Work instruction: Once you reach the line that holds "rewrite Nat2Z.inj_succ, Z.pow_succ_r" in the listing below, output it and every line after it through the line that holds "rewrite py_float_of_int_small by nia.", word for word.

Study material:
(* ===== verification/Helpers.v ===== *)
(** * Helpers: [human_readable_size]

    src/utils/helpers.py, [human_readable_size] (lines 5-36), used for the
    read and write columns of the process list.  The model is exact:

    - [float(size_bytes)] rounds the integer to 53 significant bits, ties
      to even, and raises [OverflowError] when the result reaches
      [2^1024] ([py_float_of_int], [None] for the error);
    - dividing by [1024.0] is exact on these values (a power of two, far
      from underflow), so after [i] rounds [size_float] is [v / 1024^i]
      with [v] the rounded integer ([hrs_loop] keeps the denominator);
    - [f"{x:.2f}"] rounds the exact binary value to hundredths, ties to
      even, as CPython's correctly rounded formatting does
      ([format_2f]).

    The loop runs while [size_float >= 1024] and [i < 8], so 8 rounds of
    fuel are the loop's own bound. *)

From stdpp Require Import base list.
From Stdlib Require Import String ZArith NArith Lia.
From S2P Require Import Prelude PyStr.

Local Open Scope string_scope.
Local Open Scope Z_scope.

(** [float(n)] for [n >= 0]: the nearest double, ties to even. *)
Definition py_float_of_int (n : Z) : option Z :=
  let v :=
    if n <? 2 ^ 53 then n
    else
      let e := Z.log2 n - 52 in
      let q := Z.shiftr n e in
      let r := n - Z.shiftl q e in
      let half := 2 ^ (e - 1) in
      let q' := if (half <? r) || ((r =? half) && Z.odd q) then q + 1 else q in
      Z.shiftl q' e in
  if v <? 2 ^ 1024 then Some v else None.

(** [units] (line 25). *)
Definition units : list string := ["B"; "KiB"; "MiB"; "GiB"; "TiB"; "PiB"; "EiB"; "ZiB"; "YiB"].

(** Lines 32-34: [size_float] is [v / den]. *)
Fixpoint hrs_loop (fuel : nat) (v den : Z) (i : nat) : Z * nat :=
  match fuel with
  | O => (den, i)
  | S f =>
      if (1024 * den <=? v) && (i <? length units - 1)%nat
      then hrs_loop f v (den * 1024) (S i)
      else (den, i)
  end.

(** [num / den] rounded to an integer, ties to even. *)
Definition round_half_even (num den : Z) : Z :=
  let q := num / den in
  let r := num mod den in
  if (den <? 2 * r) || ((2 * r =? den) && Z.odd q) then q + 1 else q.

(** Two digits, with a leading zero. *)
Definition two_digits (n : Z) : string :=
  (if n <? 10 then "0" else "") ++ py_str_N (Z.to_N n).

(** [f"{v / den:.2f}"] for [v >= 0]. *)
Definition format_2f (v den : Z) : string :=
  let m := round_half_even (100 * v) den in
  py_str_N (Z.to_N (m / 100)) ++ "." ++ two_digits (m mod 100).

(** [human_readable_size] (lines 5-36); [None] is the [OverflowError] of
    [float()]. *)
Definition human_readable_size (size_bytes : Z) : option string :=
  if size_bytes <? 0 then Some "0 B"
  else if size_bytes =? 0 then Some "0 B"
  else
    match py_float_of_int size_bytes with
    | None => None
    | Some v =>
        let (den, i) := hrs_loop (length units - 1) v 1 0 in
        Some (format_2f v den ++ " " ++ default "" (units !! i))
    end.

(** ** Lemmas *)

Lemma py_float_of_int_small (n : Z) : 0 <= n < 2 ^ 53 -> py_float_of_int n = Some n.
Proof.
  intros Hn. unfold py_float_of_int.
  destruct (Z.ltb_spec n (2 ^ 53)); [|lia].
  destruct (Z.ltb_spec n (2 ^ 1024)); [done|].
  assert (2 ^ 53 <= 2 ^ 1024) by (apply Z.pow_le_mono_r; lia). lia.
Qed.

Lemma pow1024_pos (j : nat) : 0 < 1024 ^ Z.of_nat j.
Proof. apply Z.pow_pos_nonneg; lia. Qed.

(** The loop on [k * 1024^i] stops after [i] rounds. *)
Lemma hrs_loop_pow (k : Z) (i j f : nat) :
  1 <= k < 1024 -> (j <= i <= 8)%nat -> (i - j <= f)%nat ->
  hrs_loop f (k * 1024 ^ Z.of_nat i) (1024 ^ Z.of_nat j) j = (1024 ^ Z.of_nat i, i).
Proof.
  intros Hk Hij. revert j Hij. induction f as [|f IH]; intros j Hij Hf.
  - simpl. by replace i with j by lia.
  - cbn [hrs_loop]. pose proof (pow1024_pos j) as Hp.
    destruct (Nat.eq_dec j i) as [->|Hne].
    + replace (1024 * 1024 ^ Z.of_nat i <=? k * 1024 ^ Z.of_nat i) with false; [done|].
      symmetry. apply Z.leb_gt. nia.
    + assert (Hpow : 1024 ^ Z.of_nat i = 1024 ^ Z.of_nat (S j) * 1024 ^ Z.of_nat (i - S j)).
      { rewrite <- Z.pow_add_r by lia. f_equal. lia. }
      assert (Hpow' : 1024 ^ Z.of_nat (S j) = 1024 ^ Z.of_nat j * 1024).
      { rewrite Nat2Z.inj_succ, Z.pow_succ_r by lia. lia. }
      replace (1024 * 1024 ^ Z.of_nat j <=? k * 1024 ^ Z.of_nat i) with true.
      2: { symmetry. apply Z.leb_le. rewrite Hpow, Hpow'. pose proof (pow1024_pos (i - S j)). nia. }
      replace ((j <? length units - 1)%nat) with true by (symmetry; apply Nat.ltb_lt; simpl; lia).
      simpl andb. cbv iota. rewrite <- Hpow'. apply IH; lia.
Qed.

Lemma round_half_even_exact (a d : Z) : 0 < d -> round_half_even (a * d) d = a.
Proof.
  intros Hd. unfold round_half_even. rewrite Z.div_mul, Z_mod_mult by lia.
  replace (d <? 2 * 0) with false by (symmetry; apply Z.ltb_ge; lia).
  replace (2 * 0 =? d) with false by (symmetry; apply Z.eqb_neq; lia). done.
Qed.

(** A size of [k] whole units ([1 <= k < 1024], below [2^53]
    bytes) is shown as "k.00" and the unit: the loop stops at that unit
    and the rounding is exact. *)
Theorem human_readable_size_exact (k : Z) (i : nat) (u : string) :
  1 <= k < 1024 -> (i <= 8)%nat -> k * 1024 ^ Z.of_nat i < 2 ^ 53 -> units !! i = Some u ->
  human_readable_size (k * 1024 ^ Z.of_nat i) = Some (py_str_N (Z.to_N k) ++ ".00 " ++ u).
Proof.
  intros Hk Hi Hlt Hu. pose proof (pow1024_pos i) as Hp. unfold human_readable_size.
  replace (k * 1024 ^ Z.of_nat i <? 0) with false by (symmetry; apply Z.ltb_ge; nia).
  replace (k * 1024 ^ Z.of_nat i =? 0) with false by (symmetry; apply Z.eqb_neq; nia).
  rewrite py_float_of_int_small by nia.
  assert (HL := hrs_loop_pow k i 0 (length units - 1) Hk ltac:(lia) ltac:(simpl; lia)).
  change (1024 ^ Z.of_nat 0) with 1 in HL. rewrite HL.
  rewrite Hu. unfold format_2f.
  replace (100 * (k * 1024 ^ Z.of_nat i)) with ((100 * k) * 1024 ^ Z.of_nat i) by ring.
  rewrite round_half_even_exact by done.
  replace (100 * k / 100) with k by (rewrite Z.mul_comm, Z.div_mul; lia).
  replace (100 * k mod 100) with 0 by (rewrite Z.mul_comm, Z_mod_mult; lia).
  by rewrite !str_app_assoc.
Qed.

Lemma py_float_of_int_pos (n v : Z) : 0 < n -> py_float_of_int n = Some v -> 1 <= v.
Proof.
  intros Hn. unfold py_float_of_int. cbv zeta.
  destruct (Z.ltb_spec n (2 ^ 53)) as [Hs|Hs].
  - destruct (n <? 2 ^ 1024); [intros [= <-]; lia | done].
  - set (e := Z.log2 n - 52). set (q := Z.shiftr n e).
    assert (He : 1 <= e).
    { assert (Hl : 53 <= Z.log2 n); [|unfold e; lia].
      rewrite <- (Z.log2_pow2 53) by lia. by apply Z.log2_le_mono. }
    assert (Hq : 1 <= q).
    { unfold q. rewrite Z.shiftr_div_pow2 by lia.
      apply Z.div_le_lower_bound; [apply Z.pow_pos_nonneg; lia|].
      rewrite Z.mul_1_r. transitivity (2 ^ Z.log2 n); [apply Z.pow_le_mono_r; lia|].
      apply Z.log2_spec; lia. }
    assert (Hp : 0 < 2 ^ e) by (apply Z.pow_pos_nonneg; lia).
    rewrite !Z.shiftl_mul_pow2 by lia.
    destruct (_ || _); destruct (_ <? 2 ^ 1024); try done; intros [= <-]; nia.
Qed.

(** The loop ends with [1 <= size_float], and [size_float < 1024] unless
    the units ran out. *)
Lemma hrs_loop_spec (f : nat) (v den : Z) (i : nat) :
  0 < den <= v -> (i <= 8)%nat -> (8 - i <= f)%nat ->
  let (den', i') := hrs_loop f v den i in
  0 < den' <= v /\ ((i' < 8)%nat -> v < 1024 * den') /\ (i <= i' <= 8)%nat.
Proof.
  revert den i. induction f as [|f IH]; intros den i Hd Hi Hf; cbn [hrs_loop].
  - split_and!; lia.
  - destruct (Z.leb_spec (1024 * den) v); destruct (Nat.ltb_spec i (length units - 1)); simpl in *.
    + specialize (IH (den * 1024) (S i) ltac:(lia) ltac:(lia) ltac:(lia)).
      destruct (hrs_loop f v (den * 1024) (S i)) as [d' i']. split_and!; lia.
    + split_and!; lia.
    + split_and!; lia.
    + split_and!; lia.
Qed.

Lemma round_half_even_bounds (num den : Z) :
  0 < den -> num / den <= round_half_even num den <= num / den + 1.
Proof. intros Hd. unfold round_half_even. case_match; lia. Qed.

(** Below the last unit, the number shown is between 1.00 and 1024.00
    (hundredths between 100 and 102400): "1024.00" does occur, when
    rounding carries a value just below the next unit up to it. *)
Lemma format_2f_range (n v : Z) :
  0 < n -> py_float_of_int n = Some v ->
  let (den, i) := hrs_loop 8 v 1 0 in
  (i < 8)%nat -> 100 <= round_half_even (100 * v) den <= 102400.
Proof.
  intros Hn Hv.
  assert (Hv1 : 1 <= v) by (eapply py_float_of_int_pos; eauto).
  pose proof (hrs_loop_spec 8 v 1 0 ltac:(lia) ltac:(lia) ltac:(lia)) as Hs.
  destruct (hrs_loop 8 v 1 0) as [den i]. intros Hi.
  destruct Hs as [Hd [Hlt _]]. specialize (Hlt Hi).
  pose proof (round_half_even_bounds (100 * v) den ltac:(lia)) as [Hlo Hhi].
  split.
  - assert (100 <= 100 * v / den); [|lia]. apply Z.div_le_lower_bound; lia.
  - assert (100 * v / den < 102400); [|lia]. apply Z.div_lt_upper_bound; lia.
Qed.

(** An instance: 3 MiB. *)
Lemma human_readable_size_exact_witness :
  (1 <= 3 < 1024) /\ (2 <= 8)%nat /\ 3 * 1024 ^ Z.of_nat 2 < 2 ^ 53 /\ units !! 2%nat = Some "MiB" /\
  human_readable_size (3 * 1024 ^ Z.of_nat 2) = Some (py_str_N (Z.to_N 3) ++ ".00 " ++ "MiB").
Proof.
  assert (H1 : 1 <= 3 < 1024) by lia. assert (H2 : (2 <= 8)%nat) by lia.
  assert (H3 : 3 * 1024 ^ Z.of_nat 2 < 2 ^ 53) by (vm_compute; reflexivity).
  assert (H4 : units !! 2%nat = Some "MiB") by reflexivity.
  refine (conj H1 (conj H2 (conj H3 (conj H4 _)))).
  exact (human_readable_size_exact 3 2 "MiB" H1 H2 H3 H4).
Defined.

Response to this task:
      { rewrite Nat2Z.inj_succ, Z.pow_succ_r by lia. lia. }
      replace (1024 * 1024 ^ Z.of_nat j <=? k * 1024 ^ Z.of_nat i) with true.
      2: { symmetry. apply Z.leb_le. rewrite Hpow, Hpow'. pose proof (pow1024_pos (i - S j)). nia. }
      replace ((j <? length units - 1)%nat) with true by (symmetry; apply Nat.ltb_lt; simpl; lia).
      simpl andb. cbv iota. rewrite <- Hpow'. apply IH; lia.
Qed.

Lemma round_half_even_exact (a d : Z) : 0 < d -> round_half_even (a * d) d = a.
Proof.
  intros Hd. unfold round_half_even. rewrite Z.div_mul, Z_mod_mult by lia.
  replace (d <? 2 * 0) with false by (symmetry; apply Z.ltb_ge; lia).
  replace (2 * 0 =? d) with false by (symmetry; apply Z.eqb_neq; lia). done.
Qed.

(** A size of [k] whole units ([1 <= k < 1024], below [2^53]
    bytes) is shown as "k.00" and the unit: the loop stops at that unit
    and the rounding is exact. *)
Theorem human_readable_size_exact (k : Z) (i : nat) (u : string) :
  1 <= k < 1024 -> (i <= 8)%nat -> k * 1024 ^ Z.of_nat i < 2 ^ 53 -> units !! i = Some u ->
  human_readable_size (k * 1024 ^ Z.of_nat i) = Some (py_str_N (Z.to_N k) ++ ".00 " ++ u).
Proof.
  intros Hk Hi Hlt Hu. pose proof (pow1024_pos i) as Hp. unfold human_readable_size.
  replace (k * 1024 ^ Z.of_nat i <? 0) with false by (symmetry; apply Z.ltb_ge; nia).
  replace (k * 1024 ^ Z.of_nat i =? 0) with false by (symmetry; apply Z.eqb_neq; nia).
  rewrite py_float_of_int_small by nia.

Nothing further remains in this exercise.